Aim of the exercise >> Count lines holding the string "bridge" in the data that follows. Reply with one number only.

---

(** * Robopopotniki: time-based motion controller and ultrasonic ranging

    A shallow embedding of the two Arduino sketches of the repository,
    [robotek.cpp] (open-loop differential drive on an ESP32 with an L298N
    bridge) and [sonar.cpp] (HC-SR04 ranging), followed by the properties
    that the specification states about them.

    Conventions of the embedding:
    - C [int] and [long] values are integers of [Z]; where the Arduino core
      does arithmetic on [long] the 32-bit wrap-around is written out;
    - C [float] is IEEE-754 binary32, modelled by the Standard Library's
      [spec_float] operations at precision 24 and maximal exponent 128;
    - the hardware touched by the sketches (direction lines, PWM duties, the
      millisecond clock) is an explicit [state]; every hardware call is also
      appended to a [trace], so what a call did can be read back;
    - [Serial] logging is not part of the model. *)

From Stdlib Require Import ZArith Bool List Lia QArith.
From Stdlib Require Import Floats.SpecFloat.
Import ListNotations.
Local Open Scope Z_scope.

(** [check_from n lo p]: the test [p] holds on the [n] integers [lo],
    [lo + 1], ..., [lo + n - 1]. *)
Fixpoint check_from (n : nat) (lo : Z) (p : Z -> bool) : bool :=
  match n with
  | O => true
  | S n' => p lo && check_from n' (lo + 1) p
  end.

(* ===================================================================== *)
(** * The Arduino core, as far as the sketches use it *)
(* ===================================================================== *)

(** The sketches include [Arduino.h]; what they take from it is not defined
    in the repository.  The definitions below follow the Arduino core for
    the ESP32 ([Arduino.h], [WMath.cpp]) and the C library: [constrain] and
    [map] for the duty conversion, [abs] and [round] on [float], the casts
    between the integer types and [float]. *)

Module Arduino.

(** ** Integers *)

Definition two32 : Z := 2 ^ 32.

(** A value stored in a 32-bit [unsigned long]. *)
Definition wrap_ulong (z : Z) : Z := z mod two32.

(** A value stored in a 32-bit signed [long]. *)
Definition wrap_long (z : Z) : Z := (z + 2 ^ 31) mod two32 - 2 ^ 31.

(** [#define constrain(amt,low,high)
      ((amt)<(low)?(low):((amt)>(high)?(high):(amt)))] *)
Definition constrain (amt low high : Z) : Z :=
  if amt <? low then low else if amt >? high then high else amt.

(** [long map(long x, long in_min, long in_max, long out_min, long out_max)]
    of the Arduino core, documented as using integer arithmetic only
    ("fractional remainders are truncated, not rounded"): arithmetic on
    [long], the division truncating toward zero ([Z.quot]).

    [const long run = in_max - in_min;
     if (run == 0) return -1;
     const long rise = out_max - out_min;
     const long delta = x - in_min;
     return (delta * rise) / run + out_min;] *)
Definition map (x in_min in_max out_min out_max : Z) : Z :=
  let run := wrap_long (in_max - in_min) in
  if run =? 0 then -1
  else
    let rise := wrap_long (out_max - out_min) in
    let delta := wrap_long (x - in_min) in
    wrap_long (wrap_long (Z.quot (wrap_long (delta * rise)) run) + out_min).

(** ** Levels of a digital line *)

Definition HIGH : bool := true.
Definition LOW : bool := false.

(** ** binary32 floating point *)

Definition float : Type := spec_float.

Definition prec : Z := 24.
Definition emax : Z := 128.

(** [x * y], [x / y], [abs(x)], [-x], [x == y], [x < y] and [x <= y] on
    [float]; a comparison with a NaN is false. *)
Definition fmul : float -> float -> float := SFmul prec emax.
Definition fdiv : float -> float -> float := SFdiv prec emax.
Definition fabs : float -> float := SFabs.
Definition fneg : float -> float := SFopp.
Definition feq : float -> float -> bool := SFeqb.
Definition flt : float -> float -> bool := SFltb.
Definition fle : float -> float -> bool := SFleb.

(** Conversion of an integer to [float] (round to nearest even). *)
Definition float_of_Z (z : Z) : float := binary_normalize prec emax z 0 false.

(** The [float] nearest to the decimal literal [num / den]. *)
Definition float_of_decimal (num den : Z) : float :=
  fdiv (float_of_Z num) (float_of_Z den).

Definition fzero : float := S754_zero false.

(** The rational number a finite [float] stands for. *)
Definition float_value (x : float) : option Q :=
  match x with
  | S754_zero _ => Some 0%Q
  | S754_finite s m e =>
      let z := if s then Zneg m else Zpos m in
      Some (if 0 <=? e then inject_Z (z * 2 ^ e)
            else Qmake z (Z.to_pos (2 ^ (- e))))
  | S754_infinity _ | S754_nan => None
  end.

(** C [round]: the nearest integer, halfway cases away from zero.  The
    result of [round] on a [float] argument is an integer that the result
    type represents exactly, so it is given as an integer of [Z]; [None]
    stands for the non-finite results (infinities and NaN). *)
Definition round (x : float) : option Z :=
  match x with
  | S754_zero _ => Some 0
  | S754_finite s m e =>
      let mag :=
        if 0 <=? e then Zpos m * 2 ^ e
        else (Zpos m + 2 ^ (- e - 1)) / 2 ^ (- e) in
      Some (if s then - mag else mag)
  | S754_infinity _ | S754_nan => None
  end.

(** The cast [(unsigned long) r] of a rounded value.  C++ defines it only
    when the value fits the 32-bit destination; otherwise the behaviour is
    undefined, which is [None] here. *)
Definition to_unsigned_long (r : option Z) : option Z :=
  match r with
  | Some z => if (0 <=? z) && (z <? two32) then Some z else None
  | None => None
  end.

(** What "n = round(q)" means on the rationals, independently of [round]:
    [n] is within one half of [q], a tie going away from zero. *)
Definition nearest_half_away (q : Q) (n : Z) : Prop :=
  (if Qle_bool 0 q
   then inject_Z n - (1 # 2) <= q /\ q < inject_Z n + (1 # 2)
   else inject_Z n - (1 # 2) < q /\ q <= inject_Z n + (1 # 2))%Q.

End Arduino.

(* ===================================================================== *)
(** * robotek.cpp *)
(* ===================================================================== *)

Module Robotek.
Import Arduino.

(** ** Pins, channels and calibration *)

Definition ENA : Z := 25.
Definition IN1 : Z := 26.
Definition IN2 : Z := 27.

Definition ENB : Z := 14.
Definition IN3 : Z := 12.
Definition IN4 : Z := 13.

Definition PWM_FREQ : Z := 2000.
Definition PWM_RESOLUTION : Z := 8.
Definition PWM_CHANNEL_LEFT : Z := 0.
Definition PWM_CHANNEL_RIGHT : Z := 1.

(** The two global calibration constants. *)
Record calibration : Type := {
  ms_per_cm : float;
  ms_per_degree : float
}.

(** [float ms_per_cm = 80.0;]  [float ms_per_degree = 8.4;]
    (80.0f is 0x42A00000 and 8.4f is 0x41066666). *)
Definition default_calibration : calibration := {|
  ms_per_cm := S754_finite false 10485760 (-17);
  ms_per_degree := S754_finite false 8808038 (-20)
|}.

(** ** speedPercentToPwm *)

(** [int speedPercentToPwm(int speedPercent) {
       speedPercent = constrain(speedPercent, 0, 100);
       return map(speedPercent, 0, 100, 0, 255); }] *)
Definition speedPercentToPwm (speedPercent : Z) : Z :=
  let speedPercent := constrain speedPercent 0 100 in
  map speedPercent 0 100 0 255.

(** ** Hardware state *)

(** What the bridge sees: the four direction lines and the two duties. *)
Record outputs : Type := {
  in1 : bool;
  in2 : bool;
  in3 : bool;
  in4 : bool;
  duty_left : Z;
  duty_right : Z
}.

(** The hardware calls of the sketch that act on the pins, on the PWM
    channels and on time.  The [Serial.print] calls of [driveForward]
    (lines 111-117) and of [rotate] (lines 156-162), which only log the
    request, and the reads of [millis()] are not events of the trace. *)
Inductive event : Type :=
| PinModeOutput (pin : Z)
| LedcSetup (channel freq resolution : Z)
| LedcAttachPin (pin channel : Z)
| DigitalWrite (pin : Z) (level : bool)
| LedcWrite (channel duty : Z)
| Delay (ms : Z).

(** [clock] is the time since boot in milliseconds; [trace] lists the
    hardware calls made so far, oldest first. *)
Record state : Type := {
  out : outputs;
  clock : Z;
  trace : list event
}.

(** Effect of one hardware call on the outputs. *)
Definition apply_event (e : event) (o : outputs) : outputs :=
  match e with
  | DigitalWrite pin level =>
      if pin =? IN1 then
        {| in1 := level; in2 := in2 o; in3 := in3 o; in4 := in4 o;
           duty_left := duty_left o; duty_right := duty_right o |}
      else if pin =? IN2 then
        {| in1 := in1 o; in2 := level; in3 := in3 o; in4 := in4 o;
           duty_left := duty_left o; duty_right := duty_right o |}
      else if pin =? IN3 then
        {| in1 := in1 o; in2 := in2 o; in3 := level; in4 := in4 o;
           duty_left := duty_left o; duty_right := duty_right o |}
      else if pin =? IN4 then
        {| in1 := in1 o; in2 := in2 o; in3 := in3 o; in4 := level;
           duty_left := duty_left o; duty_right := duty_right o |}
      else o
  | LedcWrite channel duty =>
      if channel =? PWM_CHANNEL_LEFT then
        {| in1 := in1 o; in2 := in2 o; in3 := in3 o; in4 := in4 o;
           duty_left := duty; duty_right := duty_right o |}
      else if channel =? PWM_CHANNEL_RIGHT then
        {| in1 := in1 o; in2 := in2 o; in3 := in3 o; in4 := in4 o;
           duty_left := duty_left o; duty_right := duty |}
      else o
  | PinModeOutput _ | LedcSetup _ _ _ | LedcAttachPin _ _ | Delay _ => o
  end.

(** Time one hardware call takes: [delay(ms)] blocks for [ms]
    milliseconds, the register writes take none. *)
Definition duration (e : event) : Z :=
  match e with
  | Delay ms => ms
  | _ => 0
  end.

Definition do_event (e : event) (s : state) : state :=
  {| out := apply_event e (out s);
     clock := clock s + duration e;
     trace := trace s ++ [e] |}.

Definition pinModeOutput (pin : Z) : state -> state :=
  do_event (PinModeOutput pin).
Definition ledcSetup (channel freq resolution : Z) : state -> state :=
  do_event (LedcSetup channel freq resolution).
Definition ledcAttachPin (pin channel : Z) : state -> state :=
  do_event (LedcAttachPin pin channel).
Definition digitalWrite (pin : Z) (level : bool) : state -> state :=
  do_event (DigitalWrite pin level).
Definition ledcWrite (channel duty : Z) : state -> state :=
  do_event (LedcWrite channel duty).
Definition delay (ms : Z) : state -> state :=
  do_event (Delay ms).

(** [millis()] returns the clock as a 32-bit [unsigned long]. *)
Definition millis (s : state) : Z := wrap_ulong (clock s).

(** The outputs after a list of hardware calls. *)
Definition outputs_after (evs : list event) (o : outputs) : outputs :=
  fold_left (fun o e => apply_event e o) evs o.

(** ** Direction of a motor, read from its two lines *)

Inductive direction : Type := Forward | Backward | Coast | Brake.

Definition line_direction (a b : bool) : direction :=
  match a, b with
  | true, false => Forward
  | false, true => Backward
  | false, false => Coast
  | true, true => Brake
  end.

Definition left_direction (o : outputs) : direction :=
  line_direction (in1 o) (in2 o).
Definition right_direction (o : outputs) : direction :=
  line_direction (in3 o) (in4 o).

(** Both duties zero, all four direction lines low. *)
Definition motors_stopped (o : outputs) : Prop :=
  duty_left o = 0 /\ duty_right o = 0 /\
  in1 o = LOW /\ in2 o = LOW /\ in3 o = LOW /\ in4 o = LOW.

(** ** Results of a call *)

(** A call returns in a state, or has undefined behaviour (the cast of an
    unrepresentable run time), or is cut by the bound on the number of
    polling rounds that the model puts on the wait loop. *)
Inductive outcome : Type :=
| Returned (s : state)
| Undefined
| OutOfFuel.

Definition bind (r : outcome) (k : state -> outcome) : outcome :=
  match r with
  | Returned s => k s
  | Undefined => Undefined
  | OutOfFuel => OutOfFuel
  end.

---

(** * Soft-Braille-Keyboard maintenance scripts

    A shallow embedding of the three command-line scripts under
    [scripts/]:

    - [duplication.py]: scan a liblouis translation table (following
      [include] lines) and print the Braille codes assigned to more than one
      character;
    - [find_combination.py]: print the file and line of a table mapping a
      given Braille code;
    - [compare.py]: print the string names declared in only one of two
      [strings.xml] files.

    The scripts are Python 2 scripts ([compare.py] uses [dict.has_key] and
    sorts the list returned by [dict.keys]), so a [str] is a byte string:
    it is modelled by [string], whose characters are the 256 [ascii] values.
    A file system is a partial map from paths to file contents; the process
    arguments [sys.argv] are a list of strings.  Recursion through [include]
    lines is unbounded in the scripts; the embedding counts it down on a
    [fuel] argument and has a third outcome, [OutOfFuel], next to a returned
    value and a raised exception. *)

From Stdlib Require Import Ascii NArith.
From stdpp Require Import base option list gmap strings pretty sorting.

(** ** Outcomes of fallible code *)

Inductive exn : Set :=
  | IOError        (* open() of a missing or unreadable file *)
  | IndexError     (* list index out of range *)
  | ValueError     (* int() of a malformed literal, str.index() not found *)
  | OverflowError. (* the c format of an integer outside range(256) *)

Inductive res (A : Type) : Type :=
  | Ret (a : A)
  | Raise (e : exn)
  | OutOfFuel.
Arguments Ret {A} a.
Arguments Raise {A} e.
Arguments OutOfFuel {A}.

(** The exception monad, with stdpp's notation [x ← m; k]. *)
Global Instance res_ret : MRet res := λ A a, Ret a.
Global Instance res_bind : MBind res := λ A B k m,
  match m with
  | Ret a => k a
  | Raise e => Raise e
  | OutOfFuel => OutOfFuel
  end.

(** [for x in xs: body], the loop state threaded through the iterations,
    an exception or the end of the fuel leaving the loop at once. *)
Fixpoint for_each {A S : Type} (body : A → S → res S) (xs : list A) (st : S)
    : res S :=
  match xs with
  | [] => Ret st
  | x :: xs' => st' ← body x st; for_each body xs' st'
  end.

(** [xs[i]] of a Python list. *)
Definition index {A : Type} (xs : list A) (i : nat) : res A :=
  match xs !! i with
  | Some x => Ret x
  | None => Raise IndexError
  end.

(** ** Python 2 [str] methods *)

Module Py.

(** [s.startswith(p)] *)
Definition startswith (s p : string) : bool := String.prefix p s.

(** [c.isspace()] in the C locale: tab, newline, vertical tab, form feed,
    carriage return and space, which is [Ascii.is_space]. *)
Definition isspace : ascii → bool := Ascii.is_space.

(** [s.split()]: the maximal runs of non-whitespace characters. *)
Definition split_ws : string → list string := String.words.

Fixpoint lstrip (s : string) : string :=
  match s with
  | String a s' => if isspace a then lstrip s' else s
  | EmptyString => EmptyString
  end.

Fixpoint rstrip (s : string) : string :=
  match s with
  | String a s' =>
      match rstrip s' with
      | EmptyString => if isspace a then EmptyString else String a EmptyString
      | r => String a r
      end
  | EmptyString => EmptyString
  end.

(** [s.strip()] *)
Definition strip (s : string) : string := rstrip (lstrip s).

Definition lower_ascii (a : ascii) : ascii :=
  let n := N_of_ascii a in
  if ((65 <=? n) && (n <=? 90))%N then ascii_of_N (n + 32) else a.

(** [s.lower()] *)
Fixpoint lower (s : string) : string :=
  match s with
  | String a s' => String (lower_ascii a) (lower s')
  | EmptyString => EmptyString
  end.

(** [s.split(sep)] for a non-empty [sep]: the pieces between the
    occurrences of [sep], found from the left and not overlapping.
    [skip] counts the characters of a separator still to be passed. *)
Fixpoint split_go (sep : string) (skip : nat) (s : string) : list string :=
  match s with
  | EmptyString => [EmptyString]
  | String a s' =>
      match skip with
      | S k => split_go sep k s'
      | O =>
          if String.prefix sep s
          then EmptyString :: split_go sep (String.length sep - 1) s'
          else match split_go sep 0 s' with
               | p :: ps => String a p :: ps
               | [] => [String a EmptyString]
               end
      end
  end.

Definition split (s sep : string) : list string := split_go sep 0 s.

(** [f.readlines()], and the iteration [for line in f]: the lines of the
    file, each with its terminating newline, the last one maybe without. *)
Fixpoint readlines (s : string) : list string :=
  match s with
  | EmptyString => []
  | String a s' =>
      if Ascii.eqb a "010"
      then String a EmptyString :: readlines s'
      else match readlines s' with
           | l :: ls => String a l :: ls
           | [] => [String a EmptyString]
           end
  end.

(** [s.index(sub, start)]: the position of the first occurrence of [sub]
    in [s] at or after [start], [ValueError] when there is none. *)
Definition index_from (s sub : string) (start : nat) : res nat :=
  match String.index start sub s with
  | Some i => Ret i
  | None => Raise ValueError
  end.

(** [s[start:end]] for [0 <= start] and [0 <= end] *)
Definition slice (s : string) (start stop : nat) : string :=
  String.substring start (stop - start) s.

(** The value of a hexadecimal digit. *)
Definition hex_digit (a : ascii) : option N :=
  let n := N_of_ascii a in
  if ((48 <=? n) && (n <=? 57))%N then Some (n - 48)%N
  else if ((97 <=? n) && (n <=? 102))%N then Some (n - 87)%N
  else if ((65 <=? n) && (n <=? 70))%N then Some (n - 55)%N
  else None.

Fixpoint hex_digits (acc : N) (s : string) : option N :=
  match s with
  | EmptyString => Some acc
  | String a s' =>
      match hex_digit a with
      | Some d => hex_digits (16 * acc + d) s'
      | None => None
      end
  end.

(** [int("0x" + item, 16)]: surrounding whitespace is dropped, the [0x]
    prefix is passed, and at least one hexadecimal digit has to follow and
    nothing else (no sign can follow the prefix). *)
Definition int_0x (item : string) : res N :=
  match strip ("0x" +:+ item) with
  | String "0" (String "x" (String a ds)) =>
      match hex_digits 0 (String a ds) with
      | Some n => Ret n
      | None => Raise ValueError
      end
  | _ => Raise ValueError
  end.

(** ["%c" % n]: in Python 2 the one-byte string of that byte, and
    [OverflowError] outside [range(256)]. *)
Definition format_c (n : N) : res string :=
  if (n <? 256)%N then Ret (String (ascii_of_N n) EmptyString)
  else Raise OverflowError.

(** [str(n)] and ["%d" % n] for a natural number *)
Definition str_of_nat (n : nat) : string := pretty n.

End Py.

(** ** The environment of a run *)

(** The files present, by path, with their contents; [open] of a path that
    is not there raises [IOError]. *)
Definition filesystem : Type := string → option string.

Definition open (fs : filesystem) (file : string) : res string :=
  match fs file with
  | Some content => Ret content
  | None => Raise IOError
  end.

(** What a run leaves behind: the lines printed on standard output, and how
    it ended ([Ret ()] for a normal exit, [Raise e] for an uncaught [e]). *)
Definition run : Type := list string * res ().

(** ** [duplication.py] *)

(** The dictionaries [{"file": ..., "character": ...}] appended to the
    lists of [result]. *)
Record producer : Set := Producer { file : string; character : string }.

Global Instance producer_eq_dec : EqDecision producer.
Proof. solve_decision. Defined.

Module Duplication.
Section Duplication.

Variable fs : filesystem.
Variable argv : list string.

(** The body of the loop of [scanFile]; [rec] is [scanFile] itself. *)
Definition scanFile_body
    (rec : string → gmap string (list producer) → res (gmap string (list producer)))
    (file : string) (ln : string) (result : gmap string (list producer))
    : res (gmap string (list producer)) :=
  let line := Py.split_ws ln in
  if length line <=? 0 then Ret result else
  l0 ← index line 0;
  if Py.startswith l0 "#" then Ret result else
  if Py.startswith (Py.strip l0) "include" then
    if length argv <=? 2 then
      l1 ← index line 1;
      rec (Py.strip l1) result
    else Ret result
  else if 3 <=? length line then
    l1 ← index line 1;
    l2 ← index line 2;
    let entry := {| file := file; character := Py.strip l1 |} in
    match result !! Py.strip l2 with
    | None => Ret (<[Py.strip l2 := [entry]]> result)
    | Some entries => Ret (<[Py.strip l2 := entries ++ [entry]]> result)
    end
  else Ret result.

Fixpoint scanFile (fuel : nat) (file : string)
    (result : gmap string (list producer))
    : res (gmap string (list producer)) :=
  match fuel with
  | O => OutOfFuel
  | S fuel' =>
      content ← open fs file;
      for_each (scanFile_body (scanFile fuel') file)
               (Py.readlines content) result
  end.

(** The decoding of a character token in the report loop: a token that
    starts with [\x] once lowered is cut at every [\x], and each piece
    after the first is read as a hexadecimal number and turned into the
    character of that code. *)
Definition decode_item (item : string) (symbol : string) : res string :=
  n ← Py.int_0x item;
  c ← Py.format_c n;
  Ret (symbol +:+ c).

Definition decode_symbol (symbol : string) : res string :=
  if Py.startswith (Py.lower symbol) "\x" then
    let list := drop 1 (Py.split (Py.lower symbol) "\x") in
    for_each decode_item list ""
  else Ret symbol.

---

Result below >> 2